[What you need to do] Below is some data. Retype exactly the lines starting at the one with "intros [Hl Hr]." and ending at the one with "- rewrite str_app_cons".

--- The records ---

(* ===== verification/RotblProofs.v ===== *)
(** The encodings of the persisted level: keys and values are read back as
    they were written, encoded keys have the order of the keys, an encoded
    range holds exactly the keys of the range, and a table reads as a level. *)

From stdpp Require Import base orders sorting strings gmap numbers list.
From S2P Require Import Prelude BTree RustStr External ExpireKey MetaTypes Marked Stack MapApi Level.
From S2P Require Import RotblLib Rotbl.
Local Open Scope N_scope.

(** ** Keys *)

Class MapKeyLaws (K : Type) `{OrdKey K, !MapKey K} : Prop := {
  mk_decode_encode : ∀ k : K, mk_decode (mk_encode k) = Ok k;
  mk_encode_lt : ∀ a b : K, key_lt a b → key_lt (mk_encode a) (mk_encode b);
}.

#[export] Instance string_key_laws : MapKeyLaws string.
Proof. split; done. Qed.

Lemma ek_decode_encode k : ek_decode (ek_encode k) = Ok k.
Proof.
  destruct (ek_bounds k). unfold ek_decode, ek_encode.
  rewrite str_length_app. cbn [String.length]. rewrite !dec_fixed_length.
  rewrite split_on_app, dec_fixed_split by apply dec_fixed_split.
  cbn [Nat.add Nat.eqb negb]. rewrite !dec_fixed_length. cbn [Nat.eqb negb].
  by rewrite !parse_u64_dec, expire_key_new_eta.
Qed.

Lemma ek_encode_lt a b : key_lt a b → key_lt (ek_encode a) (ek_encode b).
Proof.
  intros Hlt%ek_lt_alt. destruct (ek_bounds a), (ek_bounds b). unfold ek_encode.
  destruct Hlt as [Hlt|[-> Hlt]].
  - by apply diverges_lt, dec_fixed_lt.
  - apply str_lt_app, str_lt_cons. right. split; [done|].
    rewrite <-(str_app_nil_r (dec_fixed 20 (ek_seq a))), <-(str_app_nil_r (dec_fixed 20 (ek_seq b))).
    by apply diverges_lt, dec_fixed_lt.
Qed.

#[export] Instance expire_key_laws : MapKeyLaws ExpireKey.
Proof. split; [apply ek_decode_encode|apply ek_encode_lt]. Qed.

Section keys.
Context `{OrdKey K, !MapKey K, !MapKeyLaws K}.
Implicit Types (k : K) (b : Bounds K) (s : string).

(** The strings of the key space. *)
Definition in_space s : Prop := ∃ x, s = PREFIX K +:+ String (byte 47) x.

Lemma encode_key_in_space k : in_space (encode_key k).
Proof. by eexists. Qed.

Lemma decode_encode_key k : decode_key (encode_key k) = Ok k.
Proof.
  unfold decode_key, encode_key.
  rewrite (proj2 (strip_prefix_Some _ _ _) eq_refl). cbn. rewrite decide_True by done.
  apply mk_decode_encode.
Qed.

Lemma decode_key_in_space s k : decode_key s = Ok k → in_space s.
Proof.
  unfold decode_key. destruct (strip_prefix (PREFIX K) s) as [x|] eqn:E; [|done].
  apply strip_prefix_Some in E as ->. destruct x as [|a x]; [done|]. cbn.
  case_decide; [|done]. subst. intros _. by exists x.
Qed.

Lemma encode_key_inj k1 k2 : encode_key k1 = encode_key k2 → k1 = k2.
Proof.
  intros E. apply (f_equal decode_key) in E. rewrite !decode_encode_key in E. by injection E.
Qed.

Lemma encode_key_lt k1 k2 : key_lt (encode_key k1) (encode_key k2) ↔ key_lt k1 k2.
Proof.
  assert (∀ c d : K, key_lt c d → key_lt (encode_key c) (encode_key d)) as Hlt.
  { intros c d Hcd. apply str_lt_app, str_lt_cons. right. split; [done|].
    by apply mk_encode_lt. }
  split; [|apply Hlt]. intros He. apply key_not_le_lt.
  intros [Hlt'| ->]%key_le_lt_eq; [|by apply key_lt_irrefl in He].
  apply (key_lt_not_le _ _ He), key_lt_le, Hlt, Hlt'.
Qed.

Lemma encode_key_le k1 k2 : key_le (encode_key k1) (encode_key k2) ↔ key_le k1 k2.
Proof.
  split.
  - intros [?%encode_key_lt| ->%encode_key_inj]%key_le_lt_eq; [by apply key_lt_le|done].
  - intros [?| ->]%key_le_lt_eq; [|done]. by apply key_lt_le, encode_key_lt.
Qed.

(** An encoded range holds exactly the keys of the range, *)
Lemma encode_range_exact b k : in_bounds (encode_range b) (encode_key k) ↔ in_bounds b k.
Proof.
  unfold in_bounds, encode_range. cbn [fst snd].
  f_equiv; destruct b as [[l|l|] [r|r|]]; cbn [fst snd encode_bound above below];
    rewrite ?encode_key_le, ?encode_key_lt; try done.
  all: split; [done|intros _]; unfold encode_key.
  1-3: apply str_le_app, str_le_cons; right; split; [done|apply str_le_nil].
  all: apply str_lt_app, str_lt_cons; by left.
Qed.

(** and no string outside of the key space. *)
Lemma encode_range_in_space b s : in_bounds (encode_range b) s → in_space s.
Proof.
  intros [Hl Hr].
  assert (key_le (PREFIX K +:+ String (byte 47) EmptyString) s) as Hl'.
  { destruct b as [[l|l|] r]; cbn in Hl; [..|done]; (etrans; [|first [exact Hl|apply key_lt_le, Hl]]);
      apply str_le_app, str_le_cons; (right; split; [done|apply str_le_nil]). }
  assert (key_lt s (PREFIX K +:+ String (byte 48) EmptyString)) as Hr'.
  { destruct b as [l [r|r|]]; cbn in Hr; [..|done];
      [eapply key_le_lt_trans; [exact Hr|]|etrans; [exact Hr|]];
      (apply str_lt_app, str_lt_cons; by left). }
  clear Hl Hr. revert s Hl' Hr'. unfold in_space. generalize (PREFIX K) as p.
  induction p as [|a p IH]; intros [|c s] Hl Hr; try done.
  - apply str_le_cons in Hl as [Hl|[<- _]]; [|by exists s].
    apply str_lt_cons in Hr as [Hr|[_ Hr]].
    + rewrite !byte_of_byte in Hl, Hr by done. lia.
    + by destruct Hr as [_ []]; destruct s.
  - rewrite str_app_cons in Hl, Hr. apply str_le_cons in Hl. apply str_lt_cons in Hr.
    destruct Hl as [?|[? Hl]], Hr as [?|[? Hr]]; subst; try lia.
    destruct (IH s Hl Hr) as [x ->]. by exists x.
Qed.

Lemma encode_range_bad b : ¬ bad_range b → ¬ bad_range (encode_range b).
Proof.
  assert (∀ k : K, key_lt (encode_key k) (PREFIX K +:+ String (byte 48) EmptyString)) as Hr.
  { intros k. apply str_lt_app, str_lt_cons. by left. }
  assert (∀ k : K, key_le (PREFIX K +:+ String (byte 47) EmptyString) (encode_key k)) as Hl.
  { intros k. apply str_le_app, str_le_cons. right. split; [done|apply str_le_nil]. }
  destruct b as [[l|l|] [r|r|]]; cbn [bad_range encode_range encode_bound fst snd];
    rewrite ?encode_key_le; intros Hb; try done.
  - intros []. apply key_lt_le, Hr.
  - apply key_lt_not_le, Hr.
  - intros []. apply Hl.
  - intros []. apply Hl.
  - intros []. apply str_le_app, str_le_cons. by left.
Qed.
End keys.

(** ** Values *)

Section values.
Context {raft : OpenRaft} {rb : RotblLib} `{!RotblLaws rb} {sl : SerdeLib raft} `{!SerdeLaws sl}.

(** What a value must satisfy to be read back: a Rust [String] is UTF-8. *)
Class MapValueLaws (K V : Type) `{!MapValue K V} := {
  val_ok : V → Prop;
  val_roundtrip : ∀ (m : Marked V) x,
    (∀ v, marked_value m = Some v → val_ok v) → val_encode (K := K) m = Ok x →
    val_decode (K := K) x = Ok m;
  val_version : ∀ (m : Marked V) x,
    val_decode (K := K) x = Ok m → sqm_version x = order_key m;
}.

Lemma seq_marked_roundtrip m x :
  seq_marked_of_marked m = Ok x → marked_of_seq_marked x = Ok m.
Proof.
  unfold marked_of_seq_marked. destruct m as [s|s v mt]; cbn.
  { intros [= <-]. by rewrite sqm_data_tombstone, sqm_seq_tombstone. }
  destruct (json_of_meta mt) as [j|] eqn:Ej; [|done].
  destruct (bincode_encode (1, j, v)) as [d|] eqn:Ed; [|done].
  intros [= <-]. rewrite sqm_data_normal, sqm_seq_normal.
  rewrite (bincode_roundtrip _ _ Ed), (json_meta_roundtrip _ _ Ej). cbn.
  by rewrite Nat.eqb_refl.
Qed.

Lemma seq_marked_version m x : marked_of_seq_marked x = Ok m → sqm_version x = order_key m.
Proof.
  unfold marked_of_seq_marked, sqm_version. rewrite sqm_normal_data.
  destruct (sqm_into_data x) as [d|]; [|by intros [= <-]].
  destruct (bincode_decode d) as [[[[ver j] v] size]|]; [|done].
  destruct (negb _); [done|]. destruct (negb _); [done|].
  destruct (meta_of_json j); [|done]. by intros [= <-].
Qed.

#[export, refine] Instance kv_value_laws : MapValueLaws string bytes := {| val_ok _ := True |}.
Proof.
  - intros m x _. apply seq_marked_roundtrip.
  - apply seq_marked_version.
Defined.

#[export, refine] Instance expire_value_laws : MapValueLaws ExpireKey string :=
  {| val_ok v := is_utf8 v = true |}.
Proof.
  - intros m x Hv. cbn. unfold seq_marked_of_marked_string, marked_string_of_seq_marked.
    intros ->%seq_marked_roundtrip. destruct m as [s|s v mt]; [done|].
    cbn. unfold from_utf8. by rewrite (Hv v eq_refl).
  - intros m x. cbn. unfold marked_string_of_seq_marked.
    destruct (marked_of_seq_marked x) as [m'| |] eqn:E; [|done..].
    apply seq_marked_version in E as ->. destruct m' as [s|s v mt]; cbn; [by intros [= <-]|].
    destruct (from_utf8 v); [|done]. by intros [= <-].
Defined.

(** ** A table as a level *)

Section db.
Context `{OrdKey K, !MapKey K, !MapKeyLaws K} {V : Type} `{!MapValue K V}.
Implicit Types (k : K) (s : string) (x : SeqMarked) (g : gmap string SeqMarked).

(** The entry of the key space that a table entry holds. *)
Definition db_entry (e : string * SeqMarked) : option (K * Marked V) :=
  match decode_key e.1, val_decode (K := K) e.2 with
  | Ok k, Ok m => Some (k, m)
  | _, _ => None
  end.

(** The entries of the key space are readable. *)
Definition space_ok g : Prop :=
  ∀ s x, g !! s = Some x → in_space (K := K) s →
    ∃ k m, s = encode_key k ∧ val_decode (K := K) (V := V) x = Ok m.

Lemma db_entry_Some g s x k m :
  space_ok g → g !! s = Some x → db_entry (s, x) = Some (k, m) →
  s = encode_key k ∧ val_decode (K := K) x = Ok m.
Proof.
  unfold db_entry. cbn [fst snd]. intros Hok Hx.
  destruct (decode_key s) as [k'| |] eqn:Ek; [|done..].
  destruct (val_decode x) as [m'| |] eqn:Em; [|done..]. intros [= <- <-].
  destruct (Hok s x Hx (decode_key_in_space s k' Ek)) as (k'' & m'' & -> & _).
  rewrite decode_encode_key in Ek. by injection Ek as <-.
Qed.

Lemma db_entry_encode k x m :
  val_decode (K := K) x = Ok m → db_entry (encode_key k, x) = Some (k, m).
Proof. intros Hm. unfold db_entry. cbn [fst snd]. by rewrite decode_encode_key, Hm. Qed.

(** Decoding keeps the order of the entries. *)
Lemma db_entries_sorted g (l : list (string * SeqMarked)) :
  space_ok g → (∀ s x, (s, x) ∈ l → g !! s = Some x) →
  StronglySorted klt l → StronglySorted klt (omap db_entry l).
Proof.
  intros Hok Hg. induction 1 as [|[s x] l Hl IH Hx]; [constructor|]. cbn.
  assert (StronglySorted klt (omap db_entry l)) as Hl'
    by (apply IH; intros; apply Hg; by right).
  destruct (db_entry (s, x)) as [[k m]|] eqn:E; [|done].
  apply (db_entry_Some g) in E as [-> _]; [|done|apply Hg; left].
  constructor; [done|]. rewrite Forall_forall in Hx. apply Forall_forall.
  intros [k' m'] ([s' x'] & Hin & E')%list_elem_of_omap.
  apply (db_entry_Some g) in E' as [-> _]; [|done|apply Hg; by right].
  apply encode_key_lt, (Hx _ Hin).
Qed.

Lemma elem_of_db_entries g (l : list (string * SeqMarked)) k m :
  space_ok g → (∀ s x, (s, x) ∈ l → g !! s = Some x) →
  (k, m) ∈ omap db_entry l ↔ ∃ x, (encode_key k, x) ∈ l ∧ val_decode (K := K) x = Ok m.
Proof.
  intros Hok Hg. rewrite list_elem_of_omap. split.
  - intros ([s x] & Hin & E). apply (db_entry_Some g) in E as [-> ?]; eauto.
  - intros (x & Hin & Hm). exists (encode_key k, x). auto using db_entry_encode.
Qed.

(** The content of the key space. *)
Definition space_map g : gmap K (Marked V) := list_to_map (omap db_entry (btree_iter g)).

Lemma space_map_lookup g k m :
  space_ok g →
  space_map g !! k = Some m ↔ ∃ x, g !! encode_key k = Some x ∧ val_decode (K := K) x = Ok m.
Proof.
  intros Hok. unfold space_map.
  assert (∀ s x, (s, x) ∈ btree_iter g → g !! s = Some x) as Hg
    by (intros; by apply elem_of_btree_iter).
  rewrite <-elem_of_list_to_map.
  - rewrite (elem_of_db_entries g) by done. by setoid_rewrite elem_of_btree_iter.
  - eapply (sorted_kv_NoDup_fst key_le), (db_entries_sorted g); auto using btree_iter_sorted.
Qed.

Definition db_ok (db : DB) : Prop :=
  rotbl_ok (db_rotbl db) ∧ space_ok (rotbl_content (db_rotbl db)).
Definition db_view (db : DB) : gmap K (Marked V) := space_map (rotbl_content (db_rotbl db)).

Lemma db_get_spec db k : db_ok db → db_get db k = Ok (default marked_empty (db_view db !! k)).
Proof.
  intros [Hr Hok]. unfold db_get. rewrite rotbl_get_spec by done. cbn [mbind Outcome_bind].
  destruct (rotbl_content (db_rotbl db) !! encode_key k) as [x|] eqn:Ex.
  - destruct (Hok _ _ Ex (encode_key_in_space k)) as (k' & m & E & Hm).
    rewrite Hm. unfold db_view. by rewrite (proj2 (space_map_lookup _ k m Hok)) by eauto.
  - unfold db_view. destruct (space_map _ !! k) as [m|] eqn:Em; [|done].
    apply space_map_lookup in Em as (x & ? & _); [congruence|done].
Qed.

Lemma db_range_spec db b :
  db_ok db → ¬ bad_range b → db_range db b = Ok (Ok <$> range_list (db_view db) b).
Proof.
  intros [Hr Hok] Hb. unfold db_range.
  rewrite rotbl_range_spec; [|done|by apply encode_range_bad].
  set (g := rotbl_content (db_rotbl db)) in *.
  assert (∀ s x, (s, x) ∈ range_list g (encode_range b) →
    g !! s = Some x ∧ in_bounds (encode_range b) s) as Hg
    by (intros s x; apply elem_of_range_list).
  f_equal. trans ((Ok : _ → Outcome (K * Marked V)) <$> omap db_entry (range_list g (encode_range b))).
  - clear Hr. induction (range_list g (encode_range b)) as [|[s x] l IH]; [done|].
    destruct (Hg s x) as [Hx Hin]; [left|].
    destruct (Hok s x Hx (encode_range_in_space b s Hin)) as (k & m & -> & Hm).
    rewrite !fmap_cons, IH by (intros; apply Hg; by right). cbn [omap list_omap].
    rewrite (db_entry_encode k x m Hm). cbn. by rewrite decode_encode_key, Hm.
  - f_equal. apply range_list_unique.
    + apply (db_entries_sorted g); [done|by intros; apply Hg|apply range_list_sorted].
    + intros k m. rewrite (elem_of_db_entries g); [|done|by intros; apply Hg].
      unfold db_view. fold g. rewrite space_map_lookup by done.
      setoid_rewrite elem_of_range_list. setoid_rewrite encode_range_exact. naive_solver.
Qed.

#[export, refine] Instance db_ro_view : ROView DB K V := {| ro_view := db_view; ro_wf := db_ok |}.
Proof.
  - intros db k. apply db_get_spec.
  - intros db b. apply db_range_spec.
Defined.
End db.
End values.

---

[The answer]
  intros [Hl Hr].
  assert (key_le (PREFIX K +:+ String (byte 47) EmptyString) s) as Hl'.
  { destruct b as [[l|l|] r]; cbn in Hl; [..|done]; (etrans; [|first [exact Hl|apply key_lt_le, Hl]]);
      apply str_le_app, str_le_cons; (right; split; [done|apply str_le_nil]). }
  assert (key_lt s (PREFIX K +:+ String (byte 48) EmptyString)) as Hr'.
  { destruct b as [l [r|r|]]; cbn in Hr; [..|done];
      [eapply key_le_lt_trans; [exact Hr|]|etrans; [exact Hr|]];
      (apply str_lt_app, str_lt_cons; by left). }
  clear Hl Hr. revert s Hl' Hr'. unfold in_space. generalize (PREFIX K) as p.
  induction p as [|a p IH]; intros [|c s] Hl Hr; try done.
  - apply str_le_cons in Hl as [Hl|[<- _]]; [|by exists s].
    apply str_lt_cons in Hr as [Hr|[_ Hr]].
    + rewrite !byte_of_byte in Hl, Hr by done. lia.
    + by destruct Hr as [_ []]; destruct s.
  - rewrite str_app_cons in Hl, Hr. apply str_le_cons in Hl. apply str_lt_cons in Hr.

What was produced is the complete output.